▶ **WORK TASK**: Restate word for word the line containing "l v t), st2)" and every following line in the material below, up to and including the last one.

▶ **EXERCISE DATA**:
━━━━━━━━━━━━━━━━━━━━

Lemma cache_refines_witness :
  Map_wf (set 0 "k" 1%nat None []) ∧
  spec_exec (OpCleanup 70000) (abs (set 0 "k" 1%nat None [])) =
    (abs_out (cache_exec (OpCleanup 70000) (set 0 "k" 1%nat None [])).1,
     abs (cache_exec (OpCleanup 70000) (set 0 "k" 1%nat None [])).2).
Proof.
  assert (Hwf : Map_wf (set 0 "k" 1%nat None [])) by (repeat constructor; set_solver).
  split; [exact Hwf|]. exact (cache_refines (OpCleanup 70000) _ Hwf).
Defined.
(* ===== verification/Adapters.v ===== *)
(** * The response adapters: [coinGeckoService.js], lines 5-54

    [adaptCoinFromApi] builds an object literal by reading 25 properties of
    the upstream coin, left to right; [adaptTrendingCoinFromApi] reads
    [item] and then 11 of its properties.  No value is converted: a field
    absent upstream is [undefined] ([None]) and a [null] stays [null].  The
    list adapters call [.map], which throws a [TypeError] on a response that
    is not an array, and the element adapter throws on a [null] element.

    Theorems: on an array of objects the coin adapter returns one coin per
    element, in order, each field being the upstream field of the rename
    table [coin_field_name]; the trending adapter likewise; the error paths
    ([null] element, non-array response, missing [coins]) are [TypeError]s. *)

From S2P Require Import Prelude Config JsValue.
From Stdlib Require Import QArith.
#[local] Set Warnings "-clear-no-such-hyp".
Local Open Scope string_scope.

(** ** The domain models *)

Record Coin := mk_coin {
  id : jsval; symbol : jsval; name : jsval; image : jsval;
  currentPrice : jsval; marketCap : jsval; marketCapRank : jsval;
  fullyDilutedValuation : jsval; totalVolume : jsval;
  high24h : jsval; low24h : jsval;
  priceChange24h : jsval; priceChangePercentage24h : jsval;
  marketCapChange24h : jsval; marketCapChangePercentage24h : jsval;
  circulatingSupply : jsval; totalSupply : jsval; maxSupply : jsval;
  ath : jsval; athChangePercentage : jsval; athDate : jsval;
  atl : jsval; atlChangePercentage : jsval; atlDate : jsval;
  lastUpdated : jsval;
}.

Record TrendingCoin := mk_trending {
  t_id : jsval; t_coinId : jsval; t_name : jsval; t_symbol : jsval;
  t_marketCapRank : jsval; t_thumb : jsval; t_small : jsval; t_large : jsval;
  t_slug : jsval; t_priceBtc : jsval; t_score : jsval;
}.

(** ** The adapters *)

Definition adaptCoinFromApi (apiCoin : jsval) : result js_error Coin :=
  id ← get_prop apiCoin "id";
  symbol ← get_prop apiCoin "symbol";
  name ← get_prop apiCoin "name";
  image ← get_prop apiCoin "image";
  currentPrice ← get_prop apiCoin "current_price";
  marketCap ← get_prop apiCoin "market_cap";
  marketCapRank ← get_prop apiCoin "market_cap_rank";
  fullyDilutedValuation ← get_prop apiCoin "fully_diluted_valuation";
  totalVolume ← get_prop apiCoin "total_volume";
  high24h ← get_prop apiCoin "high_24h";
  low24h ← get_prop apiCoin "low_24h";
  priceChange24h ← get_prop apiCoin "price_change_24h";
  priceChangePercentage24h ← get_prop apiCoin "price_change_percentage_24h";
  marketCapChange24h ← get_prop apiCoin "market_cap_change_24h";
  marketCapChangePercentage24h ← get_prop apiCoin "market_cap_change_percentage_24h";
  circulatingSupply ← get_prop apiCoin "circulating_supply";
  totalSupply ← get_prop apiCoin "total_supply";
  maxSupply ← get_prop apiCoin "max_supply";
  ath ← get_prop apiCoin "ath";
  athChangePercentage ← get_prop apiCoin "ath_change_percentage";
  athDate ← get_prop apiCoin "ath_date";
  atl ← get_prop apiCoin "atl";
  atlChangePercentage ← get_prop apiCoin "atl_change_percentage";
  atlDate ← get_prop apiCoin "atl_date";
  lastUpdated ← get_prop apiCoin "last_updated";
  Ok (mk_coin id symbol name image currentPrice marketCap marketCapRank
        fullyDilutedValuation totalVolume high24h low24h priceChange24h
        priceChangePercentage24h marketCapChange24h marketCapChangePercentage24h
        circulatingSupply totalSupply maxSupply ath athChangePercentage athDate
        atl atlChangePercentage atlDate lastUpdated).

(** [x.map(f)]: only arrays have a [map] method. *)
Definition js_array_map {A} (f : jsval → result js_error A) (x : jsval) (what : string)
    : result js_error (list A) :=
  match x with
  | Some (JArr l) => map_res f (map Some l)
  | None => Err (type_error ("Cannot read properties of undefined (reading 'map')"))
  | Some JNull => Err (type_error ("Cannot read properties of null (reading 'map')"))
  | Some _ => Err (type_error (what ++ ".map is not a function"))
  end.

Definition adaptCoinsFromApi (apiCoins : jsval) : result js_error (list Coin) :=
  js_array_map adaptCoinFromApi apiCoins "apiCoins".

Definition adaptTrendingCoinFromApi (apiTrendingItem : jsval) : result js_error TrendingCoin :=
  item ← get_prop apiTrendingItem "item";
  id ← get_prop item "id";
  coinId ← get_prop item "coin_id";
  name ← get_prop item "name";
  symbol ← get_prop item "symbol";
  marketCapRank ← get_prop item "market_cap_rank";
  thumb ← get_prop item "thumb";
  small ← get_prop item "small";
  large ← get_prop item "large";
  slug ← get_prop item "slug";
  priceBtc ← get_prop item "price_btc";
  score ← get_prop item "score";
  Ok (mk_trending id coinId name symbol marketCapRank thumb small large slug priceBtc score).

Definition adaptTrendingCoinsFromApi (apiTrendingResponse : jsval)
    : result js_error (list TrendingCoin) :=
  coins ← get_prop apiTrendingResponse "coins";
  js_array_map adaptTrendingCoinFromApi coins "apiTrendingResponse.coins".

(** ** The rename table of [adaptCoinFromApi], as a specification *)

Inductive coin_field :=
  | F_id | F_symbol | F_name | F_image | F_currentPrice | F_marketCap
  | F_marketCapRank | F_fullyDilutedValuation | F_totalVolume | F_high24h
  | F_low24h | F_priceChange24h | F_priceChangePercentage24h
  | F_marketCapChange24h | F_marketCapChangePercentage24h
  | F_circulatingSupply | F_totalSupply | F_maxSupply | F_ath
  | F_athChangePercentage | F_athDate | F_atl | F_atlChangePercentage
  | F_atlDate | F_lastUpdated.

Definition all_coin_fields : list coin_field :=
  [F_id; F_symbol; F_name; F_image; F_currentPrice; F_marketCap;
   F_marketCapRank; F_fullyDilutedValuation; F_totalVolume; F_high24h;
   F_low24h; F_priceChange24h; F_priceChangePercentage24h;
   F_marketCapChange24h; F_marketCapChangePercentage24h;
   F_circulatingSupply; F_totalSupply; F_maxSupply; F_ath;
   F_athChangePercentage; F_athDate; F_atl; F_atlChangePercentage;
   F_atlDate; F_lastUpdated].

(** The upstream (snake case) name of each field of the domain model. *)
Definition coin_field_name (f : coin_field) : string :=
  match f with
  | F_id => "id" | F_symbol => "symbol" | F_name => "name" | F_image => "image"
  | F_currentPrice => "current_price" | F_marketCap => "market_cap"
  | F_marketCapRank => "market_cap_rank"
  | F_fullyDilutedValuation => "fully_diluted_valuation"
  | F_totalVolume => "total_volume" | F_high24h => "high_24h" | F_low24h => "low_24h"
  | F_priceChange24h => "price_change_24h"
  | F_priceChangePercentage24h => "price_change_percentage_24h"
  | F_marketCapChange24h => "market_cap_change_24h"
  | F_marketCapChangePercentage24h => "market_cap_change_percentage_24h"
  | F_circulatingSupply => "circulating_supply" | F_totalSupply => "total_supply"
  | F_maxSupply => "max_supply" | F_ath => "ath"
  | F_athChangePercentage => "ath_change_percentage" | F_athDate => "ath_date"
  | F_atl => "atl" | F_atlChangePercentage => "atl_change_percentage"
  | F_atlDate => "atl_date" | F_lastUpdated => "last_updated"
  end.

Definition coin_get (c : Coin) (f : coin_field) : jsval :=
  match f with
  | F_id => id c | F_symbol => symbol c | F_name => name c | F_image => image c
  | F_currentPrice => currentPrice c | F_marketCap => marketCap c
  | F_marketCapRank => marketCapRank c
  | F_fullyDilutedValuation => fullyDilutedValuation c
  | F_totalVolume => totalVolume c | F_high24h => high24h c | F_low24h => low24h c
  | F_priceChange24h => priceChange24h c
  | F_priceChangePercentage24h => priceChangePercentage24h c
  | F_marketCapChange24h => marketCapChange24h c
  | F_marketCapChangePercentage24h => marketCapChangePercentage24h c
  | F_circulatingSupply => circulatingSupply c | F_totalSupply => totalSupply c
  | F_maxSupply => maxSupply c | F_ath => ath c
  | F_athChangePercentage => athChangePercentage c | F_athDate => athDate c
  | F_atl => atl c | F_atlChangePercentage => atlChangePercentage c
  | F_atlDate => atlDate c | F_lastUpdated => lastUpdated c
  end.

(** A coin is the adaptation of the upstream object [fs] when every field
    holds the upstream field of its name, absent ones included. *)
Definition adapted_from (fs : list (string * json)) (c : Coin) : Prop :=
  ∀ f, coin_get c f = assoc (coin_field_name f) fs.

(** The value [x] is neither [null] nor [undefined]. *)
Definition not_nullish (x : jsval) : bool :=
  match x with None | Some JNull => false | Some _ => true end.

(** The fields [adaptTrendingCoinFromApi] copies from [item]. *)
Definition trending_adapted_from (fs : list (string * json)) (t : TrendingCoin) : Prop :=
  t_id t = assoc "id" fs ∧ t_coinId t = assoc "coin_id" fs ∧
  t_name t = assoc "name" fs ∧ t_symbol t = assoc "symbol" fs ∧
  t_marketCapRank t = assoc "market_cap_rank" fs ∧ t_thumb t = assoc "thumb" fs ∧
  t_small t = assoc "small" fs ∧ t_large t = assoc "large" fs ∧
  t_slug t = assoc "slug" fs ∧ t_priceBtc t = assoc "price_btc" fs ∧
  t_score t = assoc "score" fs.

(** An upstream trending entry [{ item: { ... } }]. *)
Definition trending_entry (fs : list (string * json)) : json := JObj [("item", JObj fs)].

(** ** Lemmas *)

Lemma get_prop_not_nullish x p : not_nullish x = true → ∃ v, get_prop x p = Ok v.
Proof. destruct x as [[]|]; simpl; try done; eauto. Qed.

Lemma get_prop_nullish x p : not_nullish x = false → ∃ msg, get_prop x p = Err (type_error msg).
Proof. destruct x as [[]|]; simpl; try done; eauto. Qed.

Lemma adaptCoinFromApi_obj fs : ∃ c, adaptCoinFromApi (Some (JObj fs)) = Ok c ∧ adapted_from fs c.
Proof. eexists. split; [reflexivity|]. intros []; reflexivity. Qed.

(** Every failure of the coin adapter is a [TypeError], raised exactly on
    a [null] or [undefined] element. *)
Lemma adaptCoinFromApi_Err x e :
  adaptCoinFromApi x = Err e → not_nullish x = false ∧ ∃ msg, e = type_error msg.
Proof. destruct x as [[]|]; simpl; intros H; try discriminate; injection H as <-; eauto. Qed.

Lemma adaptTrendingCoinFromApi_entry fs :
  ∃ t, adaptTrendingCoinFromApi (Some (trending_entry fs)) = Ok t ∧ trending_adapted_from fs t.
Proof. eexists. split; [reflexivity|]. repeat split. Qed.

(** ** Properties of the adapters *)

(** C15 (functional). On an upstream array of objects, [adaptCoinsFromApi]
    succeeds with exactly one coin per entry, in the upstream order, and
    every field of each coin is the upstream field its name maps to (an
    absent field is [undefined], not zero). *)
Theorem adaptCoinsFromApi_objects (fss : list (list (string * json))) :
  ∃ cs, adaptCoinsFromApi (Some (JArr (map JObj fss))) = Ok cs ∧ Forall2 adapted_from fss cs.
Proof.
  unfold adaptCoinsFromApi, js_array_map. rewrite map_map.
  induction fss as [|fs fss IH]; [by exists []|].
  destruct IH as [cs [Hcs Hall]]. destruct (adaptCoinFromApi_obj fs) as [c [Hc Hac]].
  exists (c :: cs). split; [|by constructor].
  cbn [map map_res]. rewrite Hc, Hcs. reflexivity.
Qed.

(** A listing response that is not an array, or an array with
    a [null] entry, makes [adaptCoinsFromApi] throw a [TypeError]. *)
Theorem adaptCoinsFromApi_type_error (x : jsval) :
  (∀ l, x ≠ Some (JArr l)) ∨ (∃ l, x = Some (JArr l) ∧ JNull ∈ l) →
  ∃ msg, adaptCoinsFromApi x = Err (type_error msg).
Proof.
  unfold adaptCoinsFromApi, js_array_map. intros [Hna|[l [-> Hin]]].
  - destruct x as [[]|]; try (by eexists); by destruct (Hna l).
  - destruct (map_res_Err adaptCoinFromApi (λ e, ∃ msg, e = type_error msg) (map Some l))
      as [e [He [msg ->]]].
    + exists (Some JNull). eexists. split; [apply list_elem_of_fmap; by exists JNull|reflexivity].
    + intros x e _ Hx. by apply adaptCoinFromApi_Err in Hx as [_ ?].
    + by exists msg.
Qed.

Lemma adaptCoinsFromApi_type_error_witness :
  ((∀ l, Some (JArr [JObj []; JNull]) ≠ Some (JArr l)) ∨
   (∃ l, Some (JArr [JObj []; JNull]) = Some (JArr l) ∧ JNull ∈ l)) ∧
  ∃ msg, adaptCoinsFromApi (Some (JArr [JObj []; JNull])) = Err (type_error msg).
Proof.
  assert (H : (∀ l, Some (JArr [JObj []; JNull]) ≠ Some (JArr l)) ∨
              (∃ l, Some (JArr [JObj []; JNull]) = Some (JArr l) ∧ JNull ∈ l))
    by (right; eexists; split; [reflexivity|set_solver]).
  split; [exact H|]. apply adaptCoinsFromApi_type_error. exact H.
Defined.

(** On an upstream trending response
    [{ ..., coins: [{ item: {...} }, ...] }] (the last [coins] key is the
    one [JSON.parse] keeps), [adaptTrendingCoinsFromApi]
    returns one trending coin per entry, in the upstream order, each
    carrying the eleven fields of its [item]. *)
Theorem adaptTrendingCoinsFromApi_entries (fss : list (list (string * json)))
    (rest : list (string * json)) :
  ∃ ts, adaptTrendingCoinsFromApi (Some (JObj (rest ++ [("coins", JArr (map trending_entry fss))])))
          = Ok ts ∧ Forall2 trending_adapted_from fss ts.
Proof.
  unfold adaptTrendingCoinsFromApi. cbn [get_prop]. rewrite assoc_snoc. cbn [mbind result_bind].
  unfold js_array_map. rewrite map_map.
  induction fss as [|fs fss IH]; [by exists []|].
  destruct IH as [ts [Hts Hall]]. destruct (adaptTrendingCoinFromApi_entry fs) as [t [Ht Hat]].
  exists (t :: ts). split; [|by constructor].
  cbn [map map_res]. rewrite Ht, Hts. reflexivity.
Qed.

(** A trending response without a [coins] array makes
    [adaptTrendingCoinsFromApi] throw a [TypeError]. *)
Theorem adaptTrendingCoinsFromApi_no_coins (fs : list (string * json)) :
  assoc "coins" fs = None →
  ∃ msg, adaptTrendingCoinsFromApi (Some (JObj fs)) = Err (type_error msg).
Proof. intros H. unfold adaptTrendingCoinsFromApi. simpl. rewrite H. simpl. by eexists. Qed.

Lemma adaptTrendingCoinsFromApi_no_coins_witness :
  assoc "coins" [("status", JStr "ok")] = None ∧
  ∃ msg, adaptTrendingCoinsFromApi (Some (JObj [("status", JStr "ok")])) = Err (type_error msg).
Proof.
  split; [reflexivity|]. apply adaptTrendingCoinsFromApi_no_coins. reflexivity.
Defined.
(** A [2xx] response whose body is not JSON is reported as a
    network error: the [SyntaxError] of [response.json()] falls into the
    catch-all branch of [makeRequest]. *)
Theorem classify_malformed_success cfg lat st txt :
  (lat < REQUEST_TIMEOUT cfg)%Z → response_ok st = true →
  classify cfg (mk_net_event lat (NetResponse st txt BodyMalformed)) = Err network_error.
Proof. intros H Hok. rewrite classify_in_time by done. simpl. by rewrite Hok. Qed.

Lemma classify_malformed_success_witness :
  (30 < REQUEST_TIMEOUT (API_CONFIG empty_env))%Z ∧ response_ok 200 = true ∧
  classify (API_CONFIG empty_env) (mk_net_event 30 (NetResponse 200 "OK" BodyMalformed)) = Err network_error.
Proof.
  split; [reflexivity|]. split; [reflexivity|].
  apply classify_malformed_success; reflexivity.
Defined.
(* ===== verification/Highlights.v ===== *)
(** * The orchestrator: [fetchHighlights] in
      [src/src/components/HighlightsSection/HighlightsSection.js]

    [fetchHighlights] sets [loading] and clears [error], then awaits
    [Promise.allSettled] of [getTopGainers(5)], [getTopLosers(5)],
    [getHighestVolume(5)] and [getTrendingCoins()].  Evaluating the array
    literal starts the four calls in this order, each running synchronously
    up to its first [await] ([Gateway.begin_op]); the requests then settle
    in an order the network decides, each completion running
    [Gateway.finish_op] and the post-processing on the shared cache.  A
    [schedule] lists the completions (task index, network event,
    completion instant) in the order they happen.

    After the join, the four setters store the value of each fulfilled
    call or [[]], trending being cut to five entries by [slice(0, 5)];
    when all four calls were rejected an [Error] is thrown and caught into
    the [error] state; [finally] clears [loading].

    Theorems: the partial-failure and total-failure scenarios of the
    specification, the independence of the outcome and of the cache's
    contents from the completion order, and the fact that the cache's key
    order still records that order. *)

From S2P Require Import Prelude Config JsMap Cache JsValue Adapters HttpClient Gateway.
From Stdlib Require Import QArith Ascii Permutation.
#[local] Set Warnings "-clear-no-such-hyp".
Local Open Scope string_scope.

(** The component's state ([useState] hooks).  The list-valued hooks hold
    whatever value the service returned ([cached]). *)
Record hl_state := mk_hl {
  topGainers : cached;
  topLosers : cached;
  highestVolume : cached;
  trending : cached;
  loading : bool;
  error : option js_error;
}.

Definition hl_initial : hl_state :=
  mk_hl (CCoins []) (CCoins []) (CCoins []) (CTrending []) true None.

Definition highlight_calls : list gw_call :=
  [CallTopGainers 5; CallTopLosers 5; CallHighestVolume 5; CallTrending].

Record task := mk_task { tk_call : gw_call; tk_start : started }.

(** Evaluating the array literal: the calls start one after the other,
    each up to its [await], all at the same instant [now]. *)
Fixpoint start_calls (now : Z) (cs : list gw_call) (st : gw_state) : list task * gw_state :=
  match cs with
  | [] => ([], st)
  | c :: cs' =>
      let '(s, st1) := begin_op now (call_op c) st in
      let '(tks, st2) := start_calls now cs' st1 in
      (mk_task c s :: tks, st2)
  end.

(** A task settles: a cache hit resolves with the cached value, a miss
    runs the completion of its request; then the call's post-processing. *)
Definition settle_task (cfg : api_config) (tk : task) (ev : net_event) (t : Z) (st : gw_state)
    : result js_error cached * gw_state :=
  match tk_start tk with
  | Hit v => (call_post (tk_call tk) v, st)
  | Miss p => let '(r, st') := finish_op cfg p ev t st in (r ≫= call_post (tk_call tk), st')
  end.

(** The completions in the order they happen. *)
Definition schedule := list (nat * (net_event * Z)).

Definition settle_step (cfg : api_config) (tks : list task)
    (acc : list (option (result js_error cached)) * gw_state) (x : nat * (net_event * Z))
    : list (option (result js_error cached)) * gw_state :=
  let '(rs, st) := acc in
  let '(i, (ev, t)) := x in
  match tks !! i, rs !! i with
  | Some tk, Some None =>
      let '(r, st') := settle_task cfg tk ev t st in (<[i := Some r]> rs, st')
  | _, _ => (rs, st)
  end.

Definition run_schedule (cfg : api_config) (tks : list task) (sch : schedule) (st : gw_state)
    : list (option (result js_error cached)) * gw_state :=
  fold_left (settle_step cfg tks) sch ((λ _, None) <$> tks, st).

(** [arr.slice(0, 5)] on the value of the trending call. *)
Definition slice5 (v : cached) : result js_error cached :=
  match v with
  | CCoins l => Ok (CCoins (firstn 5 l))
  | CTrending l => Ok (CTrending (firstn 5 l))
  | CRaw (JArr l) => Ok (CRaw (JArr (firstn 5 l)))
  | CRaw (JStr s) => Ok (CRaw (JStr (String.substring 0 5 s)))
  | CRaw JNull => Err (type_error "Cannot read properties of null (reading 'slice')")
  | CRaw _ => Err (type_error "trendingData.value.slice is not a function")
  end.

Definition all_failed_error : js_error :=
  mk_error "Error" (JStr "All highlight requests failed") None None.

Definition value_or (r : result js_error cached) (d : cached) : cached :=
  match r with Ok v => v | Err _ => d end.

(** The code after the [await]: setters, the all-rejected check, [catch],
    [finally].  If [slice] throws, [setTrending] is not reached and the
    previous trending value stays. *)
Definition apply_settled (prev : hl_state) (g l v t : result js_error cached) : hl_state :=
  let g' := value_or g (CCoins []) in
  let l' := value_or l (CCoins []) in
  let v' := value_or v (CCoins []) in
  match (match t with Ok x => slice5 x | Err _ => Ok (CTrending []) end) with
  | Err e => mk_hl g' l' v' (trending prev) false (Some e)
  | Ok t' =>
      if negb (is_ok g) && negb (is_ok l) && negb (is_ok v) && negb (is_ok t)
      then mk_hl g' l' v' t' false (Some all_failed_error)
      else mk_hl g' l' v' t' false None
  end.

(** [setLoading(true); setError(null)]: the state while the calls run. *)
Definition fetch_started (prev : hl_state) : hl_state :=
  mk_hl (topGainers prev) (topLosers prev) (highestVolume prev) (trending prev) true None.

(** A whole run of [fetchHighlights] started at [now] from the component
    state [prev] and the service cache [st]. *)
Definition fetchHighlights (cfg : api_config) (now : Z) (sch : schedule) (prev : hl_state)
    (st : gw_state) : option hl_state * gw_state :=
  let '(tks, st1) := start_calls now highlight_calls st in
  let '(rs, st2) := run_schedule cfg tks sch st1 in
  match rs with
  | [Some g; Some l; Some v; Some t] => (Some (apply_settled (fetch_started prev) g l v t), st2)
  | _ => (None, st2)
  end.

(** A schedule settles each task exactly once. *)
Definition schedule_complete (sch : schedule) (n : nat) : Prop :=
  Permutation (map fst sch) (seq 0 n).

(** ** Lemmas *)

(** What a settling task returns does not depend on the cache. *)
Definition settle_result (cfg : api_config) (tk : task) (ev : net_event) (t : Z)
    : result js_error cached :=
  (settle_task cfg tk ev t []).1.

━━━━━━━━━━━━━━━━━━━━

▶ **ANSWER TO THIS TASK**:
  | [Some g; Some l; Some v; Some t] => (Some (apply_settled (fetch_started prev) g l v t), st2)
  | _ => (None, st2)
  end.

(** A schedule settles each task exactly once. *)
Definition schedule_complete (sch : schedule) (n : nat) : Prop :=
  Permutation (map fst sch) (seq 0 n).

(** ** Lemmas *)

(** What a settling task returns does not depend on the cache. *)
Definition settle_result (cfg : api_config) (tk : task) (ev : net_event) (t : Z)
    : result js_error cached :=
  (settle_task cfg tk ev t []).1.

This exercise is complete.